EM QUAL COHAB MORA A TUA TRANSCENDÊNCIA?, por Vitor Eduardo Simon
A aliteração é uma das características marcantes da poesia de Everton Cidade e isso se mantém, como uma tradição, no seu novo livro “Cohab Goya”. Mas concentrar-se nisso seria, no mínimo, preguiça de quem está lendo. Há muito mais por trás dos fonemas que se aproximam e se buscam numa brincadeira sem fim. Brincadeira de gente grande, que já conhece bem as dores do mundo, suas paranoias, bem como os seus paliativos.
O livro está bem fundamentado por três pilares, divididos de forma bastante clara. O primeiro, “Paliativos Psíquicos”, faz o livro engrenar aos poucos através de poemas curtos, mas nem por isso menos intensos e viscerais, característica sempre presente na obra de Cidade.
O segundo, “Poemas Simples Sem Açúcar/Com Saudade” remete claramente à infância e adolescência do poeta, entre perrengues, crises de asma, bailinhos e amassos, descobertas e abandonos nas periferias e esquinas de uma vida nem sempre doce, mas muitas vezes sim. Cidade nos conduz, como um artífice-anfitrião-simpático-e-sombrio, por versos que podem ser intensamente sensoriais e visuais, como em “Só pela dor / Como odor de fósforo. / Se vai aos poucos / Os olhos feridos de cloro / Enquanto / O sol acarinha / A dourada trança”. Eu, que acredito muito no caráter visual da poesia, sou levado a comemorar quando leio algo assim.

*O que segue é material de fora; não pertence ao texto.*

Lemma define_prisms_inv lpd ls phys mb model res sf prisms :
  define_prisms lpd ls phys mb model res sf = Ok prisms →
  (∀ n, n ∈ dict_keys (LayerStack.layers (bufferize ls)) →
        is_Some (dict_get lpd n))
  ∧ Forall2 (prism_of_layer lpd (bufferize ls) phys mb model res sf)
      (filter (fun n => wants_prism lpd (bufferize ls) n)
              (dict_keys (LayerStack.layers (bufferize ls)))) prisms.
Proof.
  intros Hrun.
  assert (∀ n, n ∈ dict_keys (LayerStack.layers (bufferize ls)) →
               is_Some (dict_get lpd n)) as Hg.
  { eapply define_prisms_loop_returns; [apply dict_get_key|exact Hrun]. }
  split; [done|].
  destruct (define_prisms_run lpd ls phys mb model res sf Hg)
    as (prisms' & Hrun' & Hall).
  rewrite Hrun in Hrun'. by injection Hrun' as ->.
Qed.

Lemma define_prisms_KeyError lpd ls phys mb model res sf n :
  n ∈ dict_keys (LayerStack.layers (bufferize ls)) →
  dict_get lpd n = None →
  ∃ e, define_prisms lpd ls phys mb model res sf = Raise e.
Proof.
  intros Hin Hnone.
  destruct (define_prisms lpd ls phys mb model res sf) as [prisms|e] eqn:Hrun;
    [|by exists e].
  apply define_prisms_inv in Hrun as [Hg _].
  destruct (Hg n Hin) as [? ?]. congruence.
Qed.

(** With pairwise distinct z-levels no pair is overwritten. *)
Lemma maps_last_pair_distinct buffers layer_ sf (z_to_bias : list R * list R) :
  NoDup (z_level layer_ sf <$> (zip z_to_bias.1 z_to_bias.2).*1) →
  maps_last_pair buffers layer_ sf z_to_bias →
  maps_every_pair buffers layer_ sf z_to_bias.
Proof.
  intros Hnd [_ Hlast] c b Hin.
  apply list_elem_of_lookup in Hin as [i Hi].
  apply (Hlast i c b Hi). intros j c' b' Hij Hj Heq.
  assert (i = j); [|lia].
  eapply NoDup_lookup; [exact Hnd| |].
  - rewrite !list_lookup_fmap, Hi. reflexivity.
  - rewrite !list_lookup_fmap, Hj. simpl. by rewrite Heq.
Qed.
(** * GF(2^127) arithmetic of [gf2p127.h], embedded and verified

    The header implements the field GF(2)[x] / (x^127 + x^63 + 1) on SSE
    registers.  A register is modelled by its two 64-bit lanes (as [Z], with the
    wrap-around of every lane operation written out), the intrinsics by their
    documented semantics, and every function of the header by a definition of
    the same name using the same sequence of intrinsics. *)

From Stdlib Require Import ZArith Lia Bool List String Ascii Btauto DecimalString.
From coqutil Require Import Z.bitblast.
Import ListNotations.
Local Open Scope Z_scope.

(** ** Registers *)

(** [__m128i]: lane [q0] holds bits 0..63, lane [q1] holds bits 64..127. *)
Record m128i : Type := mk128 { q0 : Z; q1 : Z }.

Definition gf2p127_t : Type := m128i.

(** The typing invariant of a register: both lanes are 64-bit words. *)
Definition wf128 (a : m128i) : Prop :=
  0 <= q0 a < 2 ^ 64 /\ 0 <= q1 a < 2 ^ 64.

(** The register read as one 128-bit integer (the cast [(__uint128_t)m]). *)
Definition to_Z128 (a : m128i) : Z := Z.lor (q0 a) (Z.shiftl (q1 a) 64).

(** The low 128 bits of an integer, stored in a register. *)
Definition of_Z128 (x : Z) : m128i :=
  mk128 (x mod 2 ^ 64) (Z.shiftr x 64 mod 2 ^ 64).
(** X8.  The default of [transformations] holds the node parser itself, not
    a copy: after the default list has been read, a successful assignment to
    [chunk_size] is seen through the list, whose one element is still the
    facade's node parser, now with the new chunk size. *)
Theorem chunk_size_write_is_seen_through_transformations
    (s s1 s2 : state) (l : loc) (n : Z) :
  _transformations (self s) = None →
  transformations s = (Ok (VRef l), s1) →
  set_chunk_size n s1 = (Ok (), s2) →
  ∃ p,
    heap (env s2) !! l = Some (Lst [VRef p])
    ∧ _node_parser (self s2) = Some p
    ∧ lookup_attr (env s2) (VRef p) "chunk_size" = Some (VInt n).
Proof.
  intros Hnone Htr Hset.
  destruct (transformations_absent s Hnone) as (p & s0 & _ & Hp & Htr').
  rewrite Htr' in Htr. injection Htr as <- <-.
  apply parser_set_Ok in Hset as (q & s3 & e2 & Hnp & Hq & Hstore & ->).
  unfold node_parser in Hnp.
  rewrite (lazy_default_cached F_node_parser _ _ _ p) in Hnp by exact Hp.
  injection Hnp as <- <-. exists p. cbn [env self].
  split; [|split; [exact Hp | by eapply store_attr_lookup]].
  simpl in Hstore.
  destruct (decide (fresh_loc (env s0) = p)) as [Heq|Hne].
  - rewrite Heq, lookup_insert_eq in Hstore. discriminate Hstore.
  - rewrite lookup_insert_ne in Hstore by done.
    destruct (heap (env s0) !! p) as [[a|items]|]; try discriminate Hstore.
    injection Hstore as <-. simpl.
    rewrite lookup_insert_ne by done. by rewrite lookup_insert_eq.
Qed.
(** * mongodb_mcp: the fallback query-resolution controller

    A shallow embedding of [src/agent.py] and [src/gg.py].  The two scripts
    are two variants of one program: [make_case_insensitive],
    [get_collection_schema] and the body of [main] are the same in both,
    while [suggest_db_collection_candidates], [try_query_with_match] and
    [try_query_with_aggregation] differ.  The shared functions are embedded
    once; the differing ones once per script, in [Module Agent] and
    [Module GG].

    Python values are an inductive type of JSON-shaped data, Python
    exceptions are values of [exn], and the external collaborators (LLM
    completion, MCP tools, the agent runtime) are an oracle that answers a
    call from the history of the run so far.  Effectful code lives in a
    small state-and-exception monad over that history. *)

From Stdlib Require Import String Ascii List ZArith Bool Lia.
Import ListNotations.
Local Open Scope string_scope.
Local Open Scope list_scope.

(* ================================================================== *)
(** ** Python values and exceptions *)

(** JSON-shaped Python data.  A [dict] is kept as its items in insertion
    order; keys are [str].  Numbers are integers. *)
#[local] Unset Elimination Schemes.
Inductive value : Type :=
| VNone
| VBool (b : bool)
| VInt (z : Z)
| VStr (s : string)
| VList (l : list value)
| VDict (d : list (string * value)).
#[local] Set Elimination Schemes.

“Santão” é a terceira e final parte do livro, escrita em poema único de dez páginas, num só fôlego, carregando o leitor pelo colarinho e o fazendo rodopiar a dois palmos do chão em experiências e percepções do poeta. Aliás, esse aspecto testemunhal, também muito presente na segunda parte do livro é, a meu ver, o que pode ser encontrado de melhor na poesia contemporânea. Há muito disso em Marco de Menezes, um dos melhores gaúchos das últimas décadas e há, por supuesto, em Everton Cidade. É como tento escrever também, talvez sem tanta fluência, colocando no texto a forma como o poeta se vê e como interage com o mundo que ele habita. Isso basta. Não há verdades absolutas a descortinar. Há apenas alguém entre socos e beijos com a vida. O que pode ser mais verdadeiro do que isso?

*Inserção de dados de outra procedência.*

(** * vm_shutdown: bulk shutdown of the running virtual machines

    A shallow embedding of [tools/labs/vm_shutdown.py].  The script talks to
    the hypervisor through [virsh], reads the wall clock, sleeps and prints;
    all of these are made explicit here: the answers of the outside world are
    a [World], the calls the script makes are recorded as a list of [event]s,
    and Python exceptions (including the [SystemExit] raised by [exit]) are
    the [Raise] results of a small state-and-error monad. *)

From Stdlib Require Import ZArith List String Ascii Bool Arith Lia Floats.
Import ListNotations.

Set Implicit Arguments.

(** ** Python values used by the script *)

(** Exceptions that can leave the script.  [exit(n)] raises [SystemExit n];
    [subprocess.check_output] raises [CalledProcessError] on a non-zero
    return code; [int] raises on a float that is not finite and float
    division raises on a zero divisor; [time.sleep] raises [ValueError],
    [OverflowError] or [OSError] on a length it refuses. *)
Inductive exn : Type :=
| SystemExit (code : Z)
| CalledProcessError (returncode : Z)
| ValueError
| OverflowError
| ZeroDivisionError
| OSError.

(** The exceptions of [time.sleep] on a float. *)
Inductive sleep_exn : Type := Sleep_ValueError | Sleep_OverflowError | Sleep_OSError.

Definition exn_of_sleep (e : sleep_exn) : exn :=
  match e with
  | Sleep_ValueError => ValueError
  | Sleep_OverflowError => OverflowError
  | Sleep_OSError => OSError
  end.

Inductive result (A : Type) : Type :=
| Ok (a : A)
| Raise (e : exn)
| OutOfFuel.
Arguments Raise {A} e.
Arguments OutOfFuel {A}.

Module Py.

(** A [str]: the code points of its characters, in order. *)
Definition str : Type := list N.

(** The [str] of a literal of this file. *)
Definition text (s : string) : str := map N_of_ascii (list_ascii_of_string s).

(** [int(x)] on a float: truncation towards zero, [OverflowError] on an
    infinity and [ValueError] on a NaN. *)
Definition int (x : float) : result Z :=
  match Prim2SF x with
  | S754_zero _ => Ok 0%Z
  | S754_infinity _ => Raise OverflowError
  | S754_nan => Raise ValueError
  | S754_finite s m e =>
      let v := Z.shiftl (Zpos m) e in
      Ok (if s then (- v)%Z else v)
  end.

(** [a / b] on floats: [ZeroDivisionError] when [b == 0.0]. *)
Definition div (a b : float) : result float :=
  if PrimFloat.eqb b 0%float then Raise ZeroDivisionError
  else Ok (PrimFloat.div a b).

(** The characters [str.strip()] removes, those with [c.isspace()]: the
    white space of Unicode, U+0009-U+000D, U+001C-U+0020, U+0085, U+00A0,
    U+1680, U+2000-U+200A, U+2028, U+2029, U+202F, U+205F and U+3000. *)
Definition isspace (c : N) : bool :=
  (((9 <=? c) && (c <=? 13)) || ((28 <=? c) && (c <=? 32))
   || (c =? 133) || (c =? 160) || (c =? 5760)
   || ((8192 <=? c) && (c <=? 8202))
   || (c =? 8232) || (c =? 8233) || (c =? 8239) || (c =? 8287) || (c =? 12288))%N.

Fixpoint lstrip (s : str) : str :=
  match s with
  | [] => []
  | c :: s' => if isspace c then lstrip s' else s
  end.

Fixpoint rstrip (s : str) : str :=
  match s with
  | [] => []
  | c :: s' =>
      match rstrip s' with
      | [] => if isspace c then [] else [c]
      | r => c :: r
      end
  end.

(** [s.strip()] *)
Definition strip (s : str) : str := rstrip (lstrip s).

Definition newline : N := 10%N.

(** [s.split("\n")] *)
Fixpoint split_lines (s : str) : list str :=
  match s with
  | [] => [[]]
  | c :: s' =>
      if (c =? newline)%N then [] :: split_lines s'
      else match split_lines s' with
           | [] => [[c]]
           | h :: t => (c :: h) :: t
           end
  end.

(** [sep.join(l)] *)
Fixpoint join (sep : str) (l : list str) : str :=
  match l with
  | [] => []
  | x :: rest =>
      match rest with
      | [] => x
      | _ :: _ => x ++ sep ++ join sep rest
      end
  end.

(** What [time.sleep(secs)] of CPython makes of its argument before it
    sleeps: a NaN is a [ValueError]; the length is converted to a count of
    nanoseconds, [secs * 1e9], and a count outside of the 64-bit range is an
    [OverflowError] (an infinity included); a negative count is a
    [ValueError] (the count [2^63] wraps to a negative one); [None] is a
    length it accepts. *)
Definition sleep_check (secs : float) : option sleep_exn :=
  let d := PrimFloat.mul secs 1e9 in
  if negb (PrimFloat.eqb secs secs) then Some Sleep_ValueError
  else if PrimFloat.ltb d (-0x1p63) || PrimFloat.ltb 0x1p63 d
       then Some Sleep_OverflowError
  else if PrimFloat.ltb d 0 || PrimFloat.eqb d 0x1p63 then Some Sleep_ValueError
  else None.

End Py.

(** ** Command line options (the [options] object of [OptionParser]) *)

Record Options : Type := {
  interval : float;   (* -i, default 1 *)
  timeout : float;    (* -t, default 30 *)
  kill : bool;        (* -k *)
  verbose : bool;     (* -v *)
  zenity : bool       (* -z *)
}.

Definition default_options : Options :=
  {| interval := 1; timeout := 30; kill := false; verbose := false; zenity := false |}.

(** ** The outside world *)

(** A finished [virsh] process: its return code and what it wrote to
    standard output (already decoded, as [universal_newlines=True] does). *)
Record Completed : Type := { returncode : Z; stdout : Py.str }.

(** The answers of the environment, by call number: the [k]-th
    [virsh list], the [k]-th [virsh shutdown] and [virsh destroy] (which also
    see the machine they are called on) and the [k]-th reading of
    [time.time()]; and what [time.sleep] does with a length: [None] when it
    sleeps and returns, the exception when it refuses the length. *)
Record World : Type := {
  virsh_list : nat -> Completed;
  virsh_shutdown : nat -> Py.str -> Z;
  virsh_destroy : nat -> Py.str -> Z;
  clock : nat -> float;
  sleep : float -> option sleep_exn
}.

Enfim, um livro, como o próprio autor o definiria, povoado de “Catástrofes de dor e alívio / De fascínio e fastio”. Vale a leitura atenta.
4.
Santo disfuncional
Natural catalizador das doenças
Faca de crânio alien para caça
A voz das vísceras no berço dos cosmos
Entrei com navalhas em seu coração
Estamos de passagem
Pela coreografia da paisagem.

8.
Carnificina de domingo
Carnificina em família
A amplidão nos dá o cárcere
Sagrada infâmia.
Um exorcista exilado
Da graça devastadora
Da dopamina diluída no dilúvio.
As oferendas foram aceitas
Reconectadas e desfeitas.

1/.
Cohab, que tão pouco
Se sabe os segredos
Fui serpente desde cedo
Fui o louco, a mãe do medo
O menino afiando os dedos
Roubando carros
Com dor de dente
Trampando
Onde meu pai era gerente
Filho de loba mamando
Tetas das gentes
Que a tristeza segue
Bancando
Como cabelos
Presos num pente.

16/.
Na nossa casa de reparos
Durmo no acalanto de
Acalântis
Deusa dos pássaros
Eu antes lírio tigre
Adoçador das colmeias
Perdi o eixo dos seixos
E o aço das açucenas.
Vitor Eduardo Simon é gaúcho, publicitário e acadêmico de Filosofia. Estudou poesia na oficina de Orlando Fonseca e conto na de Luiz Antonio de Assis Brasil. Já publicou dois livros de contos: Bravos contos breves, em 2014, e Moedas soltas no bolso, em 2018. Fez a sua estreia como poeta com Cata-vento imóvel, em 2020, edição do autor.
Everton Luiz Cidade nasceu em Novo Hamburgo. Renasceu e se criou na Cohab Feitoria de São Leopoldo-RS. É músico experimental e escritor. Atua no underground desde os anos 90 com shows de suas bandas, leituras de poesia improvisadas e publicando zines. Publicou os livros Santo Pó/p (MAKBO Editora), QuiÓ (oVo e GoDie), Bonde Transmutóide (Vibe Tronxa Comix), ApareCida (Meu Santo Vendedor) e Cohab Goya (Folheando). Divulga seu trabalho e o de outros artistas locais na Glingy, um importante ponto de cultura da cidade de São Leopoldo.